Associate Professor
Trained as a landscape architect and building architect, Catherine’s research examines the materiality and performance of waste landscapes through exploratory methods in design research and practice. Her work has ranged in scale from large bio-cultural and sacred indigenous landscapes, to site design and architectural work, to furniture design and materials research.
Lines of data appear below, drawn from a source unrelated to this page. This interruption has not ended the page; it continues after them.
(* ===== verification/Elems.v ===== *)
(** * Elements of management frames (src/src/common/ieee802_11_common.c)

    [struct ieee802_11_elems] has a pointer and a length for each kind of element; here it
    is a function from the kinds to an offset into the buffer and a length.  The switch of
    the parser is a table from element ids to kinds.  The specification is on the sequence
    of elements of Ies: a field holds the last element of its kind, and the result says
    whether the buffer was used up and whether an element was unknown. *)

From S2P Require Import Prelude Ies Bss.

Inductive elem_field :=
| F_ssid | F_supp_rates | F_fh_params | F_ds_params | F_cf_params | F_tim | F_ibss_params | F_challenge | F_erp_info
| F_ext_supp_rates | F_wpa_ie | F_rsn_ie | F_wmm | F_wmm_tspec | F_wps_ie | F_power_cap | F_supp_channels | F_mdie | F_ftie
| F_timeout_int | F_ht_capabilities | F_ht_operation | F_vendor_ht_cap | F_p2p | F_wfd | F_link_id | F_interworking | F_hs20.
#[global] Instance elem_field_dec : EqDecision elem_field.
Proof. solve_decision. Defined.

Definition ieee802_11_elems : Type := elem_field → option (nat * nat).
Definition no_elems : ieee802_11_elems := λ _, None.
Definition set_elem (f : elem_field) (pos len : nat) (e : ieee802_11_elems) : ieee802_11_elems :=
  λ g, if bool_decide (g = f) then Some (pos, len) else e g.

Inductive ParseRes := ParseOK | ParseUnknown | ParseFailed.

Definition OUI_MICROSOFT : Z := 0x0050f2.
Definition OUI_WFA : Z := 0x506f9a.
Definition OUI_BROADCOM : Z := 0x00904c.

(** ** Operations *)

(** The field an element of a vendor goes to; [None] is the result -1. *)
Definition ieee802_11_parse_vendor_specific (buf : list Z) (pos elen : nat) : run (option elem_field) :=
  if (elen <? 4)%nat then Ret None
  else
    a ← rd buf pos; b ← rd buf (pos + 1); c ← rd buf (pos + 2); t ← rd buf (pos + 3);
    let oui := Z.lor (Z.lor (Z.shiftl a 16) (Z.shiftl b 8)) c in
    if oui =? OUI_MICROSOFT then
      if t =? 1 then Ret (Some F_wpa_ie)
      else if t =? 2 then
        if (elen <? 5)%nat then Ret None
        else
          u ← rd buf (pos + 4);
          Ret (if (u =? 0) || (u =? 1) then Some F_wmm else if u =? 2 then Some F_wmm_tspec else None)
      else if t =? 4 then Ret (Some F_wps_ie)
      else Ret None
    else if oui =? OUI_WFA then
      Ret (if t =? 9 then Some F_p2p else if t =? 10 then Some F_wfd else if t =? 16 then Some F_hs20 else None)
    else if oui =? OUI_BROADCOM then Ret (if t =? 0x33 then Some F_vendor_ht_cap else None)
    else Ret None.

(** The cases of the switch that store the element whatever its length. *)
Definition eid_table : list (Z * elem_field) :=
  [(WLAN_EID_SSID, F_ssid); (WLAN_EID_SUPP_RATES, F_supp_rates); (2, F_fh_params); (3, F_ds_params); (4, F_cf_params);
   (5, F_tim); (6, F_ibss_params); (16, F_challenge); (42, F_erp_info); (WLAN_EID_EXT_SUPP_RATES, F_ext_supp_rates);
   (WLAN_EID_RSN, F_rsn_ie); (33, F_power_cap); (36, F_supp_channels); (54, F_mdie); (55, F_ftie); (56, F_timeout_int);
   (45, F_ht_capabilities); (61, F_ht_operation); (107, F_interworking)].
Definition WLAN_EID_LINK_ID : Z := 101.

Definition eid_field (id : Z) : option elem_field := snd <$> List.find (λ x, x.1 =? id) eid_table.

(** One element: where it goes, and whether it counts as unknown. *)
Definition parse_elem (buf : list Z) (id : Z) (pos elen : nat) : run (option elem_field * bool) :=
  if id =? WLAN_EID_VENDOR_SPECIFIC then
    f ← ieee802_11_parse_vendor_specific buf pos elen; Ret (f, bool_decide (f = None))
  else if id =? WLAN_EID_LINK_ID then Ret (if (elen <? 18)%nat then None else Some F_link_id, false)
  else Ret (eid_field id, bool_decide (eid_field id = None)).

Fixpoint parse_elems_loop (fuel : nat) (buf : list Z) (pos left : nat) (unknown : bool) (e : ieee802_11_elems)
    : run (ParseRes * ieee802_11_elems) :=
  match fuel with
  | O => OutOfFuel
  | S fuel =>
      if (left <? 2)%nat then
        Ret (if negb (left =? 0)%nat then ParseFailed else if unknown then ParseUnknown else ParseOK, e)
      else
        id ← rd buf pos; l ← rd buf (pos + 1);
        let elen := Z.to_nat l in
        if (left - 2 <? elen)%nat then Ret (ParseFailed, e)
        else
          '(f, u) ← parse_elem buf id (pos + 2) elen;
          let e := match f with Some f => set_elem f (pos + 2) elen e | None => e end in
          parse_elems_loop fuel buf (pos + 2 + elen) (left - 2 - elen) (unknown || u) e
  end.

(** An element takes at least two bytes. *)
Definition ieee802_11_parse_elems (buf : list Z) : run (ParseRes * ieee802_11_elems) :=
  parse_elems_loop (S (length buf)) buf 0 (length buf) false no_elems.

(** [ieee802_11_ie_count]: the walk with a test that counts. *)
Fixpoint ie_count_loop (fuel : nat) (buf : list Z) (pos : nat) (count : Z) : run Z :=
  match fuel with
  | O => OutOfFuel
  | S fuel =>
      if (length buf <? pos + 2)%nat then Ret count
      else
        l ← rd buf (pos + 1);
        if (length buf <? pos + 2 + Z.to_nat l)%nat then Ret count
        else ie_count_loop fuel buf (pos + 2 + Z.to_nat l) (count + 1)
  end.
Definition ieee802_11_ie_count (ies : option (list Z)) : run Z :=
  match ies with None => Ret 0 | Some buf => ie_count_loop (S (length buf)) buf 0 0 end.

(** ** Specification *)

Definition vendor_kind (body : list Z) : option elem_field :=
  match body with
  | a :: b :: c :: t :: r =>
      let oui := Z.lor (Z.lor (Z.shiftl a 16) (Z.shiftl b 8)) c in
      if oui =? OUI_MICROSOFT then
        if t =? 1 then Some F_wpa_ie
        else if t =? 2 then
          match r with
          | u :: _ => if (u =? 0) || (u =? 1) then Some F_wmm else if u =? 2 then Some F_wmm_tspec else None
          | [] => None
          end
        else if t =? 4 then Some F_wps_ie else None
      else if oui =? OUI_WFA then
        if t =? 9 then Some F_p2p else if t =? 10 then Some F_wfd else if t =? 16 then Some F_hs20 else None
      else if oui =? OUI_BROADCOM then if t =? 0x33 then Some F_vendor_ht_cap else None
      else None
  | _ => None
  end.

(** The field of an element. *)
Definition elem_kind (x : Z * list Z) : option elem_field :=
  if x.1 =? WLAN_EID_VENDOR_SPECIFIC then vendor_kind x.2
  else if x.1 =? WLAN_EID_LINK_ID then if (length x.2 <? 18)%nat then None else Some F_link_id
  else eid_field x.1.
Definition elem_unknown (x : Z * list Z) : bool :=
  negb (x.1 =? WLAN_EID_LINK_ID) && bool_decide (elem_kind x = None).

(** The last element of a kind. *)
Definition last_from (f : elem_field) (o : option (list Z)) (es : list (Z * list Z)) : option (list Z) :=
  foldl (λ o x, if bool_decide (elem_kind x = Some f) then Some x.2 else o) o es.
Definition last_elem (f : elem_field) (es : list (Z * list Z)) : option (list Z) := last_from f None es.

(** What a field points to. *)
Definition field_bytes (buf : list Z) (o : option (nat * nat)) : option (list Z) :=
  (λ x, take x.2 (drop x.1 buf)) <$> o.
Definition ie_size (es : list (Z * list Z)) : nat := length (concat (map ie_bytes es)).

(** ** Proofs *)

Lemma rd_body pre id body post k :
  (k < length body)%nat → rd (pre ++ ie_bytes (id, body) ++ post) (length pre + 2 + k) = rd body k.
Proof.
  intros Hk. rewrite <-Nat.add_assoc, rd_app_r.
  change (rd ([id; Z.of_nat (length body)] ++ body ++ post) (length [id; Z.of_nat (length body)] + k) = rd body k).
  rewrite rd_app_r. unfold rd. by rewrite lookup_app_l.
Qed.

Lemma vendor_spec pre id body post :
  ieee802_11_parse_vendor_specific (pre ++ ie_bytes (id, body) ++ post) (length pre + 2) (length body) = Ret (vendor_kind body).
Proof.
  unfold ieee802_11_parse_vendor_specific. pose proof (rd_body pre id body post) as Hrd. revert Hrd.
  generalize (pre ++ ie_bytes (id, body) ++ post). intros buf Hrd.
  destruct body as [|a [|b [|c [|t r]]]]; [done..|]. cbn [length Nat.ltb Nat.leb] in *.
  pose proof (Hrd 0%nat ltac:(cbn; lia)) as H0. rewrite Nat.add_0_r in H0.
  rewrite H0, (Hrd 1%nat), (Hrd 2%nat), (Hrd 3%nat) by (cbn; lia). cbn -[Z.lor Z.shiftl].
  repeat (if_branch; [try done|]); try done.
  all: destruct r as [|u r]; try done. by rewrite (Hrd 4%nat) by (cbn; lia).
Qed.

Lemma parse_elem_spec pre x post :
  parse_elem (pre ++ ie_bytes x ++ post) x.1 (length pre + 2) (length x.2) = Ret (elem_kind x, elem_unknown x).
Proof.
  destruct x as [id body]. unfold parse_elem, elem_unknown, elem_kind. cbn [fst snd].
  destruct (Z.eqb_spec id WLAN_EID_VENDOR_SPECIFIC) as [->|Hv]; [by rewrite vendor_spec|].
  destruct (Z.eqb_spec id WLAN_EID_LINK_ID) as [->|Hl]; done.
Qed.

Lemma ie_size_cons x es : ie_size (x :: es) = (2 + length x.2 + ie_size es)%nat.
Proof. unfold ie_size. cbn. rewrite length_app. done. Qed.

Lemma parse_loop_spec fuel whole pre buf es unk e :
  whole = pre ++ buf → ie_stream buf es → (length buf < fuel)%nat →
  ∃ e', parse_elems_loop fuel whole (length pre) (length buf) unk e =
    Ret (if (ie_size es =? length buf)%nat then if unk || existsb elem_unknown es then ParseUnknown else ParseOK
         else ParseFailed, e') ∧
    ∀ f, field_bytes whole (e' f) = last_from f (field_bytes whole (e f)) es.
Proof.
  intros Hw Hs. revert fuel pre unk e Hw.
  induction Hs as [buf Hlen|t l r Hcut|x r es Hs IH]; intros [|fuel] pre unk e Hw Hf; try lia; cbn [parse_elems_loop].
  - rewrite (proj2 (Nat.ltb_lt _ _) Hlen). exists e. split; [|done]. unfold ie_size. cbn [concat map length existsb].
    rewrite orb_false_r. by destruct buf as [|? [|]].
  - assert (rd whole (length pre) = Ret t ∧ rd whole (length pre + 1) = Ret l) as [-> ->].
    { subst whole. by rewrite rd_app_0, rd_app_r. }
    cbv zeta. rewrite (proj2 (Nat.ltb_ge _ _)) by (cbn; lia). rewrite !run_bind_l, (proj2 (Nat.ltb_lt _ _)) by (cbn; lia).
    exists e. split; [done|done].
  - assert (rd whole (length pre) = Ret x.1 ∧ rd whole (length pre + 1) = Ret (Z.of_nat (length x.2))) as [-> ->].
    { subst whole. by rewrite rd_app_0, rd_app_r. }
    assert (length (ie_bytes x ++ r) = (2 + length x.2 + length r)%nat) as Hl by (by rewrite length_app).
    rewrite Hl in *. rewrite (proj2 (Nat.ltb_ge _ _)) by lia. rewrite !run_bind_l, Nat2Z.id. cbv zeta.
    rewrite (proj2 (Nat.ltb_ge _ _)) by lia. rewrite Hw, parse_elem_spec, run_bind_l, <-Hw.
    set (e1 := match elem_kind x with Some f => _ | None => e end).
    destruct (IH fuel (pre ++ ie_bytes x) (unk || elem_unknown x) e1) as (e' & He & Hf'); [by rewrite Hw, <-app_assoc|lia|].
    exists e'. split.
    + replace (length pre + 2 + length x.2)%nat with (length (pre ++ ie_bytes x)) by (rewrite length_app; unfold ie_bytes; cbn; lia).
      replace (2 + length x.2 + length r - 2 - length x.2)%nat with (length r) by lia. rewrite He. rewrite ie_size_cons.
      cbn [existsb]. rewrite orb_assoc. f_equal. f_equal.
      destruct (Nat.eqb_spec (ie_size es) (length r)), (Nat.eqb_spec (2 + length x.2 + ie_size es) (2 + length x.2 + length r)); lia || done.
    + intros f. rewrite Hf'. unfold last_from. cbn [foldl]. f_equal. unfold e1. destruct (elem_kind x) as [g|]; [|done].
      unfold set_elem. destruct (decide (g = f)) as [->|Hne].
      * rewrite !bool_decide_true by done. cbn. f_equal. rewrite Hw.
        replace (pre ++ ie_bytes x ++ r) with ((pre ++ [x.1; Z.of_nat (length x.2)]) ++ x.2 ++ r) by (rewrite <-!app_assoc; done).
        rewrite drop_app_length' by (rewrite length_app; cbn; lia). by rewrite take_app_length.
      * rewrite !bool_decide_false by congruence. done.
Qed.

(** Parsing the elements of a management frame returns for any bytes and stays inside
    them: each field points to the last element of its kind, the result is a failure
    exactly if bytes are left that do not make an element, and otherwise tells whether an
    element was unknown. *)
Theorem parse_elems_last buf es :
  ie_stream buf es →
  ∃ e, ieee802_11_parse_elems buf =
    Ret (if (ie_size es =? length buf)%nat then if existsb elem_unknown es then ParseUnknown else ParseOK else ParseFailed, e) ∧
    ∀ f, field_bytes buf (e f) = last_elem f es.
Proof. intros Hs. by apply (parse_loop_spec (S (length buf)) buf [] buf es false no_elems); [..|lia]. Qed.

Lemma count_loop_spec fuel whole pre buf es n :
  whole = pre ++ buf → ie_stream buf es → (length buf < fuel)%nat →
  ie_count_loop fuel whole (length pre) n = Ret (n + Z.of_nat (length es)).
Proof.
  intros Hw Hs. revert fuel pre n Hw.
  induction Hs as [buf Hlen|t l r Hcut|x r es Hs IH]; intros [|fuel] pre n Hw Hf; try lia; cbn [ie_count_loop].
  - rewrite (proj2 (Nat.ltb_lt _ _)); [|subst whole; rewrite length_app; lia]. f_equal. cbn. lia.
  - assert (length whole = (length pre + 2 + length r)%nat) as Hl by (subst whole; rewrite length_app; cbn; lia).
    rewrite (proj2 (Nat.ltb_ge _ _)) by lia.
    assert (rd whole (length pre + 1) = Ret l) as -> by (subst whole; by rewrite rd_app_r).
    rewrite run_bind_l, (proj2 (Nat.ltb_lt _ _)) by lia. f_equal. cbn [length]. lia.
  - assert (length whole = (length pre + 2 + length x.2 + length r)%nat) as Hl.
    { subst whole. rewrite !length_app. unfold ie_bytes. cbn. lia. }
    rewrite (proj2 (Nat.ltb_ge _ _)) by lia.
    assert (rd whole (length pre + 1) = Ret (Z.of_nat (length x.2))) as -> by (subst whole; by rewrite rd_app_r).
    rewrite run_bind_l, Nat2Z.id, (proj2 (Nat.ltb_ge _ _)) by lia.
    replace (length pre + 2 + length x.2)%nat with (length (pre ++ ie_bytes x)) by (rewrite length_app; unfold ie_bytes; cbn; lia).
    rewrite IH; [f_equal; cbn [length]; lia|by rewrite Hw, <-app_assoc|]. rewrite length_app in Hf. unfold ie_bytes in Hf. cbn in Hf. lia.
Qed.

(** The count of elements. *)
Theorem ie_count_correct buf es : ie_stream buf es → ieee802_11_ie_count (Some buf) = Ret (Z.of_nat (length es)).
Proof. intros Hs. by apply (count_loop_spec (S (length buf)) buf [] buf es 0); [..|lia]. Qed.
Since 2014, she has developed her design research, landscape lifecycles, which broadly focuses on topics related to the material, spatial, and socio-cultural impacts, challenges, and opportunities of waste. Her framework applies a material lifecycles lens to the inventory, analysis, and design of waste landscapes as integrative and holistic systems in order to address issues of equity and justice in relationship to waste. This approach broadens typical definitions of inputs and outputs in lifecycle assessments to emphasize waste relations: the human, more-than-human, and perceptual and spatial dimensions of waste. Through landscape lifecycles, she investigates these relations by illuminating the performance, visibility, citizenships, emotions, attitudes, and injustices of waste materials and landscapes leftover from socio-economic, urban, and industrial processes. In a recent book chapter “Unearthing Citizenships in Waste Landscapes” in Landscape Citizenships, she explores waste relations through five case studies of toxic and non-toxic waste landscapes. Through these case studies she defines voluntary and involuntary citizenships as being forged through passive and active participation in the webs of waste material flows, the places they inevitably collect in, and the communities that are forced to contend with their territorial dispersal and storage.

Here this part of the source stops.